WASHINGTON — It’s O.K. to eat romaine lettuce again, federal health officials said on Monday — as long as you’re sure it wasn’t grown on California’s north and central coast.
The Food and Drug Administration and the Centers for Disease Control and Prevention said investigators had traced the romaine lettuce associated with an outbreak of E. coli that has sickened 65 people in 12 states and Canada to “end of summer” romaine lettuce harvested from that region.
With the growing and harvesting season over there, according to the F.D.A., people may eat romaine lettuce that has been hydroponically or greenhouse grown, or has been harvested from the winter growing desert regions of the United States, and is labeled such.
“If it does not have this information,” the agency said in a statement posted on its website, “you should not eat or use it.”
Dr. Scott Gottlieb, the F.D.A. commissioner, said that, to protect consumers, the industry had agreed to label romaine lettuce with the harvest date and region.
“The F.D.A. also has commitments from the romaine lettuce industry that such labeling will continue into the future and become standard for their products,” Dr. Gottlieb said. The labels may be extended to other leafy greens, he said.
The agency’s announcement follows a stern warning issued two days before Thanksgiving, by the Centers for Disease Control, telling consumers nationwide not only to stop eating romaine lettuce, but also to scrub and sanitize drawers or shelves where it has been stored. Stores were told to pull all romaine from their shelves, and restaurants were ordered to stop serving it.

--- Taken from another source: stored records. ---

Lemma loop_inv_finish label w n w' n' :
  loop_inv label w n → finish_label label w n = Some (w', n') → loop_inv [] w' n'.
Proof.
  intros [Hb Hs Hn ->] (Hne & -> & Hle & ->)%finish_label_some.
  assert (label_wf label) by (split; [done|]; destruct label; simpl in *; [done|lia]).
  split; [constructor|simpl; lia|by apply append_label_wf|by rewrite wire_length_append].
Qed.

Lemma digit_value_byte d1 d2 d3 :
  is_digit d1 = true → is_digit d2 = true → is_digit d3 = true →
  (255 <? (d1 - 48) * 100 + (d2 - 48) * 10 + (d3 - 48))%Z = false →
  is_byte ((d1 - 48) * 100 + (d2 - 48) * 10 + (d3 - 48)).
Proof. unfold is_digit, is_byte. lia. Qed.

Lemma from_string_loop_wf text : ∀ label w n r,
  Forall is_byte text → loop_inv label w n →
  from_string_loop text label w n = Some r → name_wf r.
Proof.
  induction text as [text IH] using (induction_ltof1 _ (@length Z)). unfold ltof in IH.
  intros label w n r Hb Hinv. destruct text as [|c rest]; cbn [from_string_loop].
  { destruct label; [intros [= <-]; apply Hinv|].
    intros ([w' n'] & Hf & ->)%fmap_Some. apply (loop_inv_finish _ _ _ _ _ Hinv Hf). }
  inv Hb. case_match; [|case_match].
  - intros ([w' n'] & Hf & Hr)%bind_Some.
    eapply IH; [| |exact (loop_inv_finish _ _ _ _ _ Hinv Hf)|exact Hr]; [simpl; lia|done].
  - destruct rest as [|d1 rest1]; [done|]. decompose_Forall_hyps.
    destruct (is_digit d1) eqn:?; [destruct rest1 as [|d2 [|d3 rest2]]; try done|].
    + decompose_Forall_hyps.
      destruct (is_digit d2) eqn:?, (is_digit d3) eqn:?; try done; simpl.
      case_match eqn:Hv; [done|]. intros (label' & Hp & Hr)%bind_Some.
      eapply IH; [..|exact Hr]; [simpl; lia|done|].
      eapply loop_inv_push; [done| |exact Hp]. by apply digit_value_byte.
    + intros (label' & Hp & Hr)%bind_Some.
      eapply IH; [..|exact Hr]; [simpl; lia|done|]. by eapply loop_inv_push.
  - intros (label' & Hp & Hr)%bind_Some.
    eapply IH; [..|exact Hr]; [simpl; lia|done|]. by eapply loop_inv_push.
Qed.

Lemma from_string_valid text n : Forall is_byte text → from_string text = Some n → name_wf n.
Proof.
  unfold from_string. intros Hb. case_decide; [intros [= <-]; apply root_name_wf|].
  case_decide; [done|]. apply from_string_loop_wf; [done|].
  split; [constructor|simpl; lia|apply root_name_wf|by rewrite wire_length_labels].
Qed.

(** Reading back one escaped byte pushes exactly that byte. *)
Lemma from_string_loop_escape c rest label w n :
  is_byte c → length label < kMaxLabelLength →
  from_string_loop (escape_char c ++ rest) label w n = from_string_loop rest (label ++ [c]) w n.
Proof.
  intros Hc Hlen.
  assert (Hpush : push_char label c = Some (label ++ [c])).
  { unfold push_char. rewrite decide_False; [done|lia]. }
  unfold escape_char. destruct (needs_backslash c) eqn:Hnb.
  - cbn. replace (is_digit c) with false; [by rewrite Hpush|].
    unfold needs_backslash, is_digit in *. simpl in Hnb. lia.
  - unfold is_byte in Hc. case_match eqn:Hpr.
    + cbn -[Z.div Z.modulo Z.add Z.mul Z.sub].
      assert (is_digit (48 + c / 100) = true ∧ is_digit (48 + c / 10 mod 10) = true
              ∧ is_digit (48 + c mod 10) = true) as (-> & -> & ->).
      { unfold is_digit. repeat split; Z.div_mod_to_equations; lia. }
      simpl andb. cbv iota.
      replace ((48 + c / 100 - 48) * 100 + (48 + c / 10 mod 10 - 48) * 10 + (48 + c mod 10 - 48))%Z
        with c by (Z.div_mod_to_equations; lia).
      rewrite (proj2 (Z.ltb_ge 255 c)) by lia. by rewrite Hpush.
    + unfold needs_backslash in Hnb. simpl in Hnb. cbn.
      rewrite (proj2 (Z.eqb_neq c 46)), (proj2 (Z.eqb_neq c 92)) by lia. by rewrite Hpush.
Qed.

Lemma from_string_loop_label l : ∀ rest label w n,
  Forall is_byte l → length label + length l ≤ kMaxLabelLength →
  from_string_loop (concat (map escape_char l) ++ rest) label w n
  = from_string_loop rest (label ++ l) w n.
Proof.
  induction l as [|c l IH]; intros rest label w n Hb Hlen; [by rewrite app_nil_r|].
  inv Hb. cbn [map concat] in *. rewrite <-app_assoc.
  simpl in Hlen. rewrite from_string_loop_escape by (done || lia).
  rewrite IH; [by rewrite <-app_assoc|done|]. rewrite length_app. simpl. lia.
Qed.

Lemma from_string_loop_labels ls : ∀ w n,
  Forall label_wf ls → map lower ls = ls → w + labels_size ls ≤ kMaxNameWireLength →
  from_string_loop (concat (map (λ l, concat (map escape_char l) ++ [46%Z]) ls)) [] w n
  = Some (mkName (labels n ++ ls) (original_case n ++ ls)).
Proof.
  induction ls as [|l ls IH]; intros w n Hwf Hlow Hlen.
  { simpl. rewrite !app_nil_r. by destruct n. }
  inv Hwf. match goal with H : label_wf l |- _ => destruct H as [Hb Hl] end.
  cbn [map concat]. rewrite <-!app_assoc, from_string_loop_label by (done || (simpl; lia)).
  injection Hlow as Hl1 Hl2. unfold labels_size in Hlen. cbn [sum_list_with] in Hlen.
  destruct l as [|c l]; [simpl in Hl; lia|].
  cbn -[lower]. unfold finish_label. simpl app. cbv iota.
  rewrite decide_False by (simpl length in *; lia). cbn [mbind option_bind].
  rewrite IH; [|done|done|unfold labels_size; simpl length in *; lia].
  unfold append_label. cbn [labels original_case]. by rewrite Hl1, <-!app_assoc.
Qed.

Lemma escape_char_length c : 1 ≤ length (escape_char c).
Proof. unfold escape_char. repeat case_match; simpl; lia. Qed.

The E. coli outbreak was first identified on Oct. 8, and the onset of the last reported illness was Oct. 31, according to the F.D.A. The agency said that 43 people had become sick in 12 states, and an additional 22 people in Canada also became ill.
Federal investigators believe that the E. coli strain, known as O157:H7, causing the outbreak resembles the one that caused an outbreak in the fall of 2017 in the United States and Canada.
The C.D.C. has said that these cases are genetically unrelated to another E. coli outbreak earlier this year that killed five people and sickened 200. That bacteria came from a tainted drainage canal near an Arizona lettuce farm, investigators said.
The F.D.A. said there was no reason to believe that the romaine lettuce being grown in other large growing regions, including the California desert region of the Imperial Valley; the desert region of Arizona in and around Yuma; and Florida, would be contaminated. Romaine lettuce imported from Mexico should also be safe, the agency said. It suggested that last week’s warning had ridded the country of any tainted lettuce.
“The F.D.A. believes it was critically important to have a clean break in the romaine supply available to consumers in the U.S. in order to purge the market of potentially contaminated romaine lettuce related to the current outbreak,” Dr. Gottlieb said. “This appears to have been accomplished through the market withdrawal request of Nov. 20.”
The F.D.A. has urged growers, processors and sellers to label all individually packaged romaine products to identify the region and harvest date. If heads of romaine are being sold unwrapped, retailers are expected to prominently label the produce display, Dr. Gottlieb said.
The commissioner also said that the industry would establish a task force to adopt standards for traceability of its products, as well as to determine how to stop future outbreaks.